Could you set down exactly the lines in the records below between the line holding "assert (HQ : ∀" and the line holding "destruct put; cbn", inclusive?

(Stored data)
* * * * * * *

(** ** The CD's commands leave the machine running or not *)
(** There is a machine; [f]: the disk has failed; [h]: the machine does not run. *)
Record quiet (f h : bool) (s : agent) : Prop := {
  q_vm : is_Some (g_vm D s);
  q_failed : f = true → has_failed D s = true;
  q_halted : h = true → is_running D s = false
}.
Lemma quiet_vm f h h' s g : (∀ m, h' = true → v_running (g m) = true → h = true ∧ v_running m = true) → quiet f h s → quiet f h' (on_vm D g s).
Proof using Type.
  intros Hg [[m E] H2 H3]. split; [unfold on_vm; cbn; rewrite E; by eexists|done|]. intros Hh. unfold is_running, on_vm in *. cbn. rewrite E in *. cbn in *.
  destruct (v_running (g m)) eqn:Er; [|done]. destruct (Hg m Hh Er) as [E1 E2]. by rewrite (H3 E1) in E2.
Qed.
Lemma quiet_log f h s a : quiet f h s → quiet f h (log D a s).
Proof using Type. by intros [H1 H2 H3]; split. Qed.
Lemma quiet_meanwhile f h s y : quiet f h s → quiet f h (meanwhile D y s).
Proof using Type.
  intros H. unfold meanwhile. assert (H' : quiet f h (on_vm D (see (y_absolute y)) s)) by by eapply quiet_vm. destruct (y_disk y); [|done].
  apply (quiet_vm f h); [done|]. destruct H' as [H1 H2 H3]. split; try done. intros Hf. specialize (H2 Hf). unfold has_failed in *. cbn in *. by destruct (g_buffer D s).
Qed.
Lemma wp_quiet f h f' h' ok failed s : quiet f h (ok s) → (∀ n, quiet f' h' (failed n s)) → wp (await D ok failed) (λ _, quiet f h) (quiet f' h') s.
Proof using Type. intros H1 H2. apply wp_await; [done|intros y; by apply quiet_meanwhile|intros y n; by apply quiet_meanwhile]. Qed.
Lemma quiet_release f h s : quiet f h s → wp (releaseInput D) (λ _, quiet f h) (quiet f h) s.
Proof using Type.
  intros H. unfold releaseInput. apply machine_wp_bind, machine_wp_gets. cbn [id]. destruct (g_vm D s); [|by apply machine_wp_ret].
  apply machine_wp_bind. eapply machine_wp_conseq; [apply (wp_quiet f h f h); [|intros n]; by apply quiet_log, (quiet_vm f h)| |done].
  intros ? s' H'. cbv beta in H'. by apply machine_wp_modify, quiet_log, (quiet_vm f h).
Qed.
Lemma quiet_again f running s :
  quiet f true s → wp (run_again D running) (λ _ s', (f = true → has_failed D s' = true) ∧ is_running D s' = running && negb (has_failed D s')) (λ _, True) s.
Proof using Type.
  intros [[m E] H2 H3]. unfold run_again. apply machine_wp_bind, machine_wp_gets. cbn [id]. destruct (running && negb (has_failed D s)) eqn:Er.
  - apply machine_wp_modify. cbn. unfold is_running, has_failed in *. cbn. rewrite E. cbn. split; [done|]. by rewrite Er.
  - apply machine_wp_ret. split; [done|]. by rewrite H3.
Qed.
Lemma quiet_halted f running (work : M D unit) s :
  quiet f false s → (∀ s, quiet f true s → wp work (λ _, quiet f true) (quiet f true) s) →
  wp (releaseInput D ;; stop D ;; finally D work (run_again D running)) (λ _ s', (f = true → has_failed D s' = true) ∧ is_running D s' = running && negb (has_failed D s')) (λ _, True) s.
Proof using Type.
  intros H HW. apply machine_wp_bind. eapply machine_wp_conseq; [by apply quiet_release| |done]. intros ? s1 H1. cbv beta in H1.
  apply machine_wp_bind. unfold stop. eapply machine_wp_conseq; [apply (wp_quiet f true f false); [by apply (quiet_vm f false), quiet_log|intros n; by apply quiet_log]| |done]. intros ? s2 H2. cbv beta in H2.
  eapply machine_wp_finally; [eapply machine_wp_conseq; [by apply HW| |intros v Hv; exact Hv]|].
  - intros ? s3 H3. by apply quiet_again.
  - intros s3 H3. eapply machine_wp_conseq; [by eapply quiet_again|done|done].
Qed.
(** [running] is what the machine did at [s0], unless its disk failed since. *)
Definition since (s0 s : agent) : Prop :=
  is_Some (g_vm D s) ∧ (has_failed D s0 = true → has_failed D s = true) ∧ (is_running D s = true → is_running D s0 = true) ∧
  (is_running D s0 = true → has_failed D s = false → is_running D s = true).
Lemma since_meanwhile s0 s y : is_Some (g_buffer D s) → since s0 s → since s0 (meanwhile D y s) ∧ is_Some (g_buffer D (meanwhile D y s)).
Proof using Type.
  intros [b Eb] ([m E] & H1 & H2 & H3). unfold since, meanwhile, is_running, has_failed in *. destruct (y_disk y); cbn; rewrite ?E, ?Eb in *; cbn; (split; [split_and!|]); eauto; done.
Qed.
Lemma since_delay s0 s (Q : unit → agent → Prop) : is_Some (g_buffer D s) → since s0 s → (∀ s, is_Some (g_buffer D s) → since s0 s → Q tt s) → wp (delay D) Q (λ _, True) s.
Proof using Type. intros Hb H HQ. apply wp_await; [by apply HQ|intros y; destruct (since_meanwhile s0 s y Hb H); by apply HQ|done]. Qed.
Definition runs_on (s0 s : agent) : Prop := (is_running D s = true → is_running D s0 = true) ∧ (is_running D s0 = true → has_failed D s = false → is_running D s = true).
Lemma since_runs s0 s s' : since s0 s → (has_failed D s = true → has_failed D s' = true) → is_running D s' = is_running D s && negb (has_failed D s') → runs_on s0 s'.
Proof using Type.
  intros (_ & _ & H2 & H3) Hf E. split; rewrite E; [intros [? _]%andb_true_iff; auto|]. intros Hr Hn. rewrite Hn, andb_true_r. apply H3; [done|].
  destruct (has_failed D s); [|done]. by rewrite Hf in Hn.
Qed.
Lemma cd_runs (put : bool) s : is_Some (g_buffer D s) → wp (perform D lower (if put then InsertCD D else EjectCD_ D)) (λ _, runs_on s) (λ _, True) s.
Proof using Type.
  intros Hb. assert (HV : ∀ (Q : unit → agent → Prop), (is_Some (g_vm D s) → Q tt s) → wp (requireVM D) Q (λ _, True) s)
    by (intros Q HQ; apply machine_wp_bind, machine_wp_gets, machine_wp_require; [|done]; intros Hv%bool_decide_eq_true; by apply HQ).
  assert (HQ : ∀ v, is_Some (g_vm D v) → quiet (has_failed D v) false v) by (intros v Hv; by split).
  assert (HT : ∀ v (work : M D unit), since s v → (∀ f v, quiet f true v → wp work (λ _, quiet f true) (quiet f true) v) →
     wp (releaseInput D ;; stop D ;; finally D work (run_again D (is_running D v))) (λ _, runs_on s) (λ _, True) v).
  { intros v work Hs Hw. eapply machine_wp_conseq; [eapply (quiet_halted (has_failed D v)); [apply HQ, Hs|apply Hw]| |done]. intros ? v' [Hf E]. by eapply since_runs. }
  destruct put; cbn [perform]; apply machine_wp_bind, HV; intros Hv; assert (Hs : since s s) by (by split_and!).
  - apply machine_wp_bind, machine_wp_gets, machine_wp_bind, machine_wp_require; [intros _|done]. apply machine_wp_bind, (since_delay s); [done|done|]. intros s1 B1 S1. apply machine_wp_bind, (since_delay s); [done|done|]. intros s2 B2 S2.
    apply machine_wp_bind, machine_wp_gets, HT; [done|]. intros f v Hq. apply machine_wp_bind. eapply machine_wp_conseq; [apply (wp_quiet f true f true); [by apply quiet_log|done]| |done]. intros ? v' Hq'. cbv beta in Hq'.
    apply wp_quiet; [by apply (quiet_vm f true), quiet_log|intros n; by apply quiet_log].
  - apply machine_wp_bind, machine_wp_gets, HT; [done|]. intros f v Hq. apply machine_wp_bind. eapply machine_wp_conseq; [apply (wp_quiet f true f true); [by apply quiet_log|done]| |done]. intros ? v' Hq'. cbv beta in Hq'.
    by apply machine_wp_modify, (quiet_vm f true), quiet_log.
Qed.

* * * * * * *

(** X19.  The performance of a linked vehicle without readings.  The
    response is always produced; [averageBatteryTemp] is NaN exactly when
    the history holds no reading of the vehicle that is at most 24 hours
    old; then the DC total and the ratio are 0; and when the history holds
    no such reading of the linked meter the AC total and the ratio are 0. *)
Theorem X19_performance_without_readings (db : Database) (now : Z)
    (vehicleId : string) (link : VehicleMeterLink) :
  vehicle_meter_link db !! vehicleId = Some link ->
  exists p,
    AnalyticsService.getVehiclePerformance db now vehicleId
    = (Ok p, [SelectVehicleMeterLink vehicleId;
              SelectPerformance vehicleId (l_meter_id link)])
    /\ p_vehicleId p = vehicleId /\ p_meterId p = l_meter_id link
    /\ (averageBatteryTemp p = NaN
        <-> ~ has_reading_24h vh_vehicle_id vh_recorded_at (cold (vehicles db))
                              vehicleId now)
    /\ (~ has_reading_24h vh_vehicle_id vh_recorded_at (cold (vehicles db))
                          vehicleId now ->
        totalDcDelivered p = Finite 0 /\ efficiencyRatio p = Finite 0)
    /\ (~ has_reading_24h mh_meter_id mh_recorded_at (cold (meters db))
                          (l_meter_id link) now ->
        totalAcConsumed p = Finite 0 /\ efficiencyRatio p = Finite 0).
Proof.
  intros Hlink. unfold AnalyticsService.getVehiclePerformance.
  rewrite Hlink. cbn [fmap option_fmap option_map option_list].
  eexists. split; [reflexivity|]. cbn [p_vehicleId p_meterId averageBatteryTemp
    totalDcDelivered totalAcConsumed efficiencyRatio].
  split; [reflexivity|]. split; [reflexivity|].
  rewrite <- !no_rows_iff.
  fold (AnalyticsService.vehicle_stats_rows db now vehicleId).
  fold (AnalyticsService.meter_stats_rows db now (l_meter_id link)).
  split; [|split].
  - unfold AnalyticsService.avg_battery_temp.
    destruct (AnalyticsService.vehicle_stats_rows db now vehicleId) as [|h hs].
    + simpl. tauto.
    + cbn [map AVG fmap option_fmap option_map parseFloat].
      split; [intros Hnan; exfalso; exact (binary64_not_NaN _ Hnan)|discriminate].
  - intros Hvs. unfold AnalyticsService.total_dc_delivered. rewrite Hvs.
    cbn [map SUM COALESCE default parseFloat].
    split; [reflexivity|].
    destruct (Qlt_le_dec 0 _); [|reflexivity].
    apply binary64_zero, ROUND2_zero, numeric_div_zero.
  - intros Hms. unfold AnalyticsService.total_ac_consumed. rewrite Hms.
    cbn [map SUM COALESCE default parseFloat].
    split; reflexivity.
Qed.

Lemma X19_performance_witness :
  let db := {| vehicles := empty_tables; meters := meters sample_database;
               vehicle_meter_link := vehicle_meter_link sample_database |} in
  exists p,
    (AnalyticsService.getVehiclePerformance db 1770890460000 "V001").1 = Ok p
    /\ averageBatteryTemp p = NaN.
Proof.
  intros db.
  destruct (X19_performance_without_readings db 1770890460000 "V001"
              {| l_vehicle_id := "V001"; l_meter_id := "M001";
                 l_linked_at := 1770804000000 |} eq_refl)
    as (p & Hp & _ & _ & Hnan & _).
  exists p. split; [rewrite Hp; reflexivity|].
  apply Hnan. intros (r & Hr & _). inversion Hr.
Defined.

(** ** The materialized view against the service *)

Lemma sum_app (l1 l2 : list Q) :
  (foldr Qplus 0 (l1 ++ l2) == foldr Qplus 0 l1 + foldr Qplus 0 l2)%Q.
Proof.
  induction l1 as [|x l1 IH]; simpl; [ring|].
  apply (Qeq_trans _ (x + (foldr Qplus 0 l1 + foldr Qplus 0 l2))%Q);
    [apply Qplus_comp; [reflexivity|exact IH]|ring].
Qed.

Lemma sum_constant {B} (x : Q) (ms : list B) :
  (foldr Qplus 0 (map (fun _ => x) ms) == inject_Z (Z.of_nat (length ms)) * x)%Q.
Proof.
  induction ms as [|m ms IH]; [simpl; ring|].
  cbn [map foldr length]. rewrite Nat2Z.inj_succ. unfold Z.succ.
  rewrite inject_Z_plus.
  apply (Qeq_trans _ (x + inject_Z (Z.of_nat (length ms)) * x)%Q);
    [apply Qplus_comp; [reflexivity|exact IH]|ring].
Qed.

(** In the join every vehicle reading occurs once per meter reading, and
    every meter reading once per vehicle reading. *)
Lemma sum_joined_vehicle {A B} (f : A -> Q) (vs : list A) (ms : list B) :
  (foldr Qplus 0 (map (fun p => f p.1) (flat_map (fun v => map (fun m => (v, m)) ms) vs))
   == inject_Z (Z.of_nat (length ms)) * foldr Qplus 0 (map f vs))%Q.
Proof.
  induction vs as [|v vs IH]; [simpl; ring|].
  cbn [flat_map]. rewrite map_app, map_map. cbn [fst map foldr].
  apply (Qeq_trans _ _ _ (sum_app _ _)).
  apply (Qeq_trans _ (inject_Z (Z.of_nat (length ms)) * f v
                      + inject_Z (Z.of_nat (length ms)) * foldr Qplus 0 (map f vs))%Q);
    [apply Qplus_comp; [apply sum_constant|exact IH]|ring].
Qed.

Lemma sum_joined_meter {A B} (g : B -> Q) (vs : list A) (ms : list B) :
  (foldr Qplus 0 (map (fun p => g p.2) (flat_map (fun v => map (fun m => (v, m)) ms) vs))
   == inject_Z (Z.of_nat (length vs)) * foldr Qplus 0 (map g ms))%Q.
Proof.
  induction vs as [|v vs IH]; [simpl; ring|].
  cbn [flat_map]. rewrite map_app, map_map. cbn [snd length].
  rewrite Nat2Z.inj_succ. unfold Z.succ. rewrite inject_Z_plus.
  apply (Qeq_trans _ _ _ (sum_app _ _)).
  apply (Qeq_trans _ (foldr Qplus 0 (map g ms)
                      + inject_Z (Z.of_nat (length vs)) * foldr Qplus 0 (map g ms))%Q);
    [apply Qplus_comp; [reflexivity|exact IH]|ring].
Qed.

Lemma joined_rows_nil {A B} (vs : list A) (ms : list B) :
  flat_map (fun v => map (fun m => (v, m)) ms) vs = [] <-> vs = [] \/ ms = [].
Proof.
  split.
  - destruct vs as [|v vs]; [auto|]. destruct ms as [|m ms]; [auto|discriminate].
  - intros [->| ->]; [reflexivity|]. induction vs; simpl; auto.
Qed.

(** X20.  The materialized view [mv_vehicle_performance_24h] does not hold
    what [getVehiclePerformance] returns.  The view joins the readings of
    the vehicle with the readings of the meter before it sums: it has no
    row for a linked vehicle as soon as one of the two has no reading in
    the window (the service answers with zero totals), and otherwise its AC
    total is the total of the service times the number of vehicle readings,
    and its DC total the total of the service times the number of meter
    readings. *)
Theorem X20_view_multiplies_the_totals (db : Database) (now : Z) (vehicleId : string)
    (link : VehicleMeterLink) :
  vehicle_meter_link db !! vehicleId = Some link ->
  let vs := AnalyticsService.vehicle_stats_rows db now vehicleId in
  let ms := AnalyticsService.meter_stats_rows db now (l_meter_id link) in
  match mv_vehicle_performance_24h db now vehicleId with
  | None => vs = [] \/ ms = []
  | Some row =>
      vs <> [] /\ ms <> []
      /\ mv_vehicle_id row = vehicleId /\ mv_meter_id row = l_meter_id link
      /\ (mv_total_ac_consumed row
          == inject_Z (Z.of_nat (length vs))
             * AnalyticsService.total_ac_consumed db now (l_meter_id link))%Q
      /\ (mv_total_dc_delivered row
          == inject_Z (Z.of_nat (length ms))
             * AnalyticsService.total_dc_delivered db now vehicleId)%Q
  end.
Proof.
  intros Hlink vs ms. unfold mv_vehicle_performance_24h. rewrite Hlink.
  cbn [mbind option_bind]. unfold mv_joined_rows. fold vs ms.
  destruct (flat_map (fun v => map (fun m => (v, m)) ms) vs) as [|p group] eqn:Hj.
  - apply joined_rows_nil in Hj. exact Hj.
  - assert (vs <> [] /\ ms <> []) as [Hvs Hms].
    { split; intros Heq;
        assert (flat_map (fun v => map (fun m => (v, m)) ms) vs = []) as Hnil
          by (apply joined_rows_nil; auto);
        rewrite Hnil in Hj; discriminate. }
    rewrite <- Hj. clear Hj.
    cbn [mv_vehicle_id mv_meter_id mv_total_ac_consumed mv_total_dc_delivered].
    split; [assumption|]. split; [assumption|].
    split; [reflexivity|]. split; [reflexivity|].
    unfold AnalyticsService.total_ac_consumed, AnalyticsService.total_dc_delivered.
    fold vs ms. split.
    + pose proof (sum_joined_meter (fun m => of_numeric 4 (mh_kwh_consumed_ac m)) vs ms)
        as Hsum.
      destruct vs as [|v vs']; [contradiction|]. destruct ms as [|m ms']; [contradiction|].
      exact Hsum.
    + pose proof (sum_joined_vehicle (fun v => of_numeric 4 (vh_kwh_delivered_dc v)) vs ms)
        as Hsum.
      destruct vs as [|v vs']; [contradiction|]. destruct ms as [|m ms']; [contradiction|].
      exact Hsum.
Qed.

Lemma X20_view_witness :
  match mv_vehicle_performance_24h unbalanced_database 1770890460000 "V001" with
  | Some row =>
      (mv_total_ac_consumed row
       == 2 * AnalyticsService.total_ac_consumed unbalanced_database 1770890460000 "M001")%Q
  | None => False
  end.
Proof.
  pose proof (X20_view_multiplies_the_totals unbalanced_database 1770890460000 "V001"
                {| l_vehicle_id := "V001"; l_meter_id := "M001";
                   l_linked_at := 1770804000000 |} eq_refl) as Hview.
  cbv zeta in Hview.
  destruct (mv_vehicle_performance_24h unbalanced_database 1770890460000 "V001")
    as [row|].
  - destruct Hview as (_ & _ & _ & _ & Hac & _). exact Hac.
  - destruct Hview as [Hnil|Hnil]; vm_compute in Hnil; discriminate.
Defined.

* * * * * * *

Response to the task:
  assert (HQ : ∀ v, is_Some (g_vm D v) → quiet (has_failed D v) false v) by (intros v Hv; by split).
  assert (HT : ∀ v (work : M D unit), since s v → (∀ f v, quiet f true v → wp work (λ _, quiet f true) (quiet f true) v) →
     wp (releaseInput D ;; stop D ;; finally D work (run_again D (is_running D v))) (λ _, runs_on s) (λ _, True) v).
  { intros v work Hs Hw. eapply machine_wp_conseq; [eapply (quiet_halted (has_failed D v)); [apply HQ, Hs|apply Hw]| |done]. intros ? v' [Hf E]. by eapply since_runs. }
  destruct put; cbn [perform]; apply machine_wp_bind, HV; intros Hv; assert (Hs : since s s) by (by split_and!).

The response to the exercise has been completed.